Sim, escreveria sobre nós, sobre o nosso amor.
Um solitário cansado e desenhado de rugas. Ouvi-lhe a voz
rouca, pelo tabaco ou para completar o charme.
Todas as quartas-feiras de manhã saía no carro empoeirado, sempre
apressado. Como sempre neste dia, regressaria pela noite.
Chegara o momento de me informar mais sobre o homem da
minha vida.
Invadi o seu terreno, de coração a galope, galguei a janela
da sua sala e entrei cúmplice com o cão. Na casa senti-lhe o cheiro, a energia,
rocei nos livros dispersados e nos maços de tabaco acabrunhados. O computador
aberto, o teclado pingado de migalhas. Toquei-lhe e fui presenteada pela sua
escrita.
“(...) perdi-a para sempre naquela máquina de asas falsas. A
explosão soou-me também a mentira. Recusei e bani-a da mente cerrando os olhos
e lembrando-me de todos os momentos miríficos que passamos. Contudo a verdade é
esta. Não foi só aquele avião que rebentou, com ele o meu amor”.
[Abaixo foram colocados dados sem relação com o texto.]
(** [Series._check_window] and the window functions without further
    arguments. *)
Definition _check_window (window : option Wrapped) : result GroupBy :=
  _check_unwrap_groupby window OnlyWindow false.

Definition window_function (self : Series) (window : option Wrapped)
    (fmt : string) (args : list Expression) (dtype_arg : string)
  : result Series :=
  window <- _check_window window ;;
  e <- construct Plain fmt args ;;
  _derived_agg_func self (Some (WGroupBy window)) (AggExpression e)
    (Some dtype_arg) true None.

Definition window_row_number (self : Series) (window : option Wrapped) :=
  window_function self window "row_number()" [] "int64".
Definition window_rank (self : Series) (window : option Wrapped) :=
  window_function self window "rank()" [] "int64".
Definition window_dense_rank (self : Series) (window : option Wrapped) :=
  window_function self window "dense_rank()" [] "int64".
Definition window_percent_rank (self : Series) (window : option Wrapped) :=
  window_function self window "percent_rank()" [] "double precision".
Definition window_cume_dist (self : Series) (window : option Wrapped) :=
  window_function self window "cume_dist()" [] "double precision".
Definition window_first_value (self : Series) (window : option Wrapped) :=
  window_function self window "first_value({})" [expression self] (dtype self).
Definition window_last_value (self : Series) (window : option Wrapped) :=
  window_function self window "last_value({})" [expression self] (dtype self).

End SeriesOps.

(* ================================================================== *)
(** ** Structure of expressions *)

(** Induction over an expression and its elements. *)
Section ExpressionInduction.
Variable P : Expression -> Prop.
Variable Q : Element -> Prop.
Hypothesis HExpr : forall c d, Forall Q d -> P (Expr c d).
Hypothesis HTok : forall t, Q (Tok t).
Hypothesis HSub : forall e, P e -> Q (Sub e).
(** * Further properties of the class *)

(** ** [debias] as a function of the direction and the store *)

Lemma update_word_vector_missing h m kv w v :
  contains kv w = false ->
  update_word_vector m w v (with_store h m kv)
  = (inl (KeyError w), with_store h m kv).
Proof.
  intros Hw. unfold update_word_vector.
  rewrite (bind_inr _ _ _ _ _
             (get_model_some _ _ _ (with_store_model h m kv))).
  now rewrite Hw.
Qed.

Lemma contains_word_vec kv w :
  contains kv w = true -> exists v, word_vec kv w = Some v.
Proof.
  unfold contains. destruct (word_vec kv w); [eauto | discriminate].
Qed.

Lemma normalized_rows_run self o h kv :
  instances h !! self = Some o -> models h !! model o = Some kv ->
  forall words,
    map_M (fun word => bind (__getitem__ self word)
                         (fun v => ret (normalize v))) words h
    = (normalized_rows kv words, h).
Proof.
  intros Ho Hm. induction words as [| w rest IH]; simpl; [reflexivity |].
  destruct (word_vec kv w) as [v |] eqn:Ew.
  - unfold bind at 1.
    rewrite (bind_inr _ _ _ _ _ (getitem_run _ _ _ _ _ _ Ho Hm Ew)).
    unfold ret at 1. unfold bind at 1. rewrite IH.
    now destruct (normalized_rows kv rest).
  - unfold bind at 1.
    now rewrite (bind_inl _ _ _ _ _ (getitem_fail _ _ _ _ _ Ho Hm Ew)).
Qed.

Lemma equalize_members_run self o d h pc rc :
  instances h !! self = Some o -> direction o = Some d ->
  forall members kv,
    for_each (equalize_word self pc rc) members (with_store h (model o) kv)
    = (outcome (fst (equalize_members d pc rc members kv)),
       with_store h (model o) (snd (equalize_members d pc rc members kv))).
Proof.
  intros Ho Hd. induction members as [| [w vector] rest IH]; intros kv;
    simpl; [reflexivity |].
  assert (Ho' : instances (with_store h (model o) kv) !! self = Some o)
    by exact Ho.
  destruct (contains kv w) eqn:Ew.
  - destruct (contains_word_vec kv w Ew) as [x Hx].
    rewrite (bind_inr _ _ _ _ _
               (equalize_word_run self o d h kv pc rc w vector x Ho Hd Hx)).
    apply IH.
  - unfold bind at 1. unfold equalize_word at 1.
    rewrite (bind_inr _ _ _ _ _ (self_direction_run _ _ _ _ Ho' Hd)).
    rewrite (bind_inr _ _ _ _ _ (get_instance_some _ _ _ Ho')).
    now rewrite (update_word_vector_missing _ _ _ _ _ Ew).
Qed.

Lemma self_direction_none self o h :
  instances h !! self = Some o -> direction o = None ->
  self_direction self h = (inl (TypeError "NoneType"), h).
Proof.
  intros Ho Hd. unfold self_direction.
  rewrite (bind_inr _ _ _ _ _ (get_instance_some _ _ _ Ho)).
  now rewrite Hd.
Qed.

Lemma equalize_set_run self o h words kv :
  instances h !! self = Some o ->
  equalize_set self words (with_store h (model o) kv)
  = (outcome (fst (equalize_set_rows (direction o) words kv)),
     with_store h (model o)
       (snd (equalize_set_rows (direction o) words kv))).
Proof.
  intros Ho. unfold equalize_set, equalize_set_rows.
  assert (Ho' : instances (with_store h (model o) kv) !! self = Some o)
    by exact Ho.
  pose proof (with_store_model h (model o) kv) as Hm'.
  unfold bind at 1. rewrite (normalized_rows_run self o _ kv Ho' Hm' words).
  destruct (normalized_rows kv words) as [e | [| v vs]]; try reflexivity.
  destruct (direction o) as [d |] eqn:Hd.
  - rewrite (bind_inr _ _ _ _ _ (self_direction_run _ _ _ _ Ho' Hd)).
    destruct (project_reject_vector (vmean (v :: vs)) d) as [pc rc].
    now apply equalize_members_run.
  - now rewrite (bind_inl _ _ _ _ _ (self_direction_none _ _ _ Ho' Hd)).
Qed.

Lemma equalize_loop_run self o h :
  instances h !! self = Some o ->
  forall sets kv,
    for_each (equalize_set self) sets (with_store h (model o) kv)
    = (outcome (fst (equalize_rows (direction o) sets kv)),
       with_store h (model o) (snd (equalize_rows (direction o) sets kv))).
Proof.
  intros Ho. induction sets as [| s rest IH]; intros kv; simpl;
    [reflexivity |].
  unfold bind at 1. rewrite (equalize_set_run self o h s kv Ho).
  destruct (equalize_set_rows (direction o) s kv) as [[e |] kv1]; simpl;
    [reflexivity | apply IH].
Qed.

Lemma renormalized_run self o h (r : option exn * KeyedVectors) :
  instances h !! self = Some o ->
  bind (fun h0 => (outcome (fst r), with_store h (model o) (snd r)))
       (fun _ => init_sims self) h
  = (outcome (fst (renormalized r)),
     with_store h (model o) (snd (renormalized r))).
Proof.
  intros Ho. unfold bind. destruct r as [[e |] kv1]; simpl; [reflexivity |].
  now apply init_sims_run.
Qed.

Lemma equalize_store_run self o h equality_sets kv :
  instances h !! self = Some o ->
  _equalize self equality_sets (with_store h (model o) kv)
  = (outcome (fst (equalize_store (direction o) equality_sets kv)),
     with_store h (model o)
       (snd (equalize_store (direction o) equality_sets kv))).
Proof.
  intros Ho. unfold _equalize, equalize_store.
  destruct equality_sets as [sets |]; [| reflexivity].
  unfold iter. rewrite bind_ret_l.
  rewrite <- (renormalized_run self o h
                (equalize_rows (direction o) sets kv) Ho).
  unfold bind. rewrite (equalize_loop_run self o h Ho sets kv).
  reflexivity.
Qed.
(** A browser session before its first run. *)
Definition new_session (g : Rng T) : browser_session :=
  {| session := {| chatbot := None; messages := None |};
     generator := g; made := []; page := [] |}.

(** The transcript of [exchanges]: each text with its reply. *)
Definition transcript (exchanges : list (string * string)) : list message :=
  flat_map
    (fun exchange =>
       [{| role := "user"; content := fst exchange |};
        {| role := "assistant"; content := snd exchange |}])
    exchanges.

(** The text a run acts on, if any. *)
Definition submitted (v : visit) : option string :=
  match chat_input v with
  | Some prompt => if truthy prompt then Some prompt else None
  | None => None
  end.

(** The chatbot and the messages a run works with once
    [initialize_session_state] has returned. *)
Definition chatbot_of (s : browser_session) : AIChat :=
  match chatbot (session s) with Some bot => bot | None => init end.

Definition messages_of (s : browser_session) : list message :=
  match messages (session s) with Some ms => ms | None => [] end.

(** The end of a run, from the reset button on. *)
Definition after_reset_button (v : visit) (s : browser_session)
    : outcome script_exn bool * browser_session :=
  if reset_chat_button v then
    (Returned true,
     {| session := {| chatbot := Some (with_history (chatbot_of s) None);
                      messages := Some [] |};
        generator := generator s; made := made s; page := page s |})
  else (Returned false, s).



End Page.

Arguments Model_exn {T} e.
Arguments AttributeError {T} key.
Arguments session {T} b.
Arguments generator {T} b.
Arguments made {T} b.
Arguments page {T} b.

(** ** Browser sessions with the concrete model *)

Module Visits.

Import Demo Runs.

(** A text submitted, the reset button pressed; the widgets of the side
    bar at their defaults. *)
Definition ask (text : string) : visit legacy :=
  {| response_creativity := 0.7;
     maximum_response_length := 500;
     select_theme := "Dark";
     chat_input := Some text;
     reset_chat_button := false;
     from_pretrained := None |}.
E foi quando acabei de o ler que experimentei o maior ruído,
o estremecer de toda a casa, janelas expelidas, computador despedaçado e eu desligada
no chão. Acordei ao colo do escritor. Uma aeronave explodiu contra a minha casa
arrasando o meu ninho e a vida do piloto.
“Vou tratar de si. Felizmente refugiou-se na minha casa.”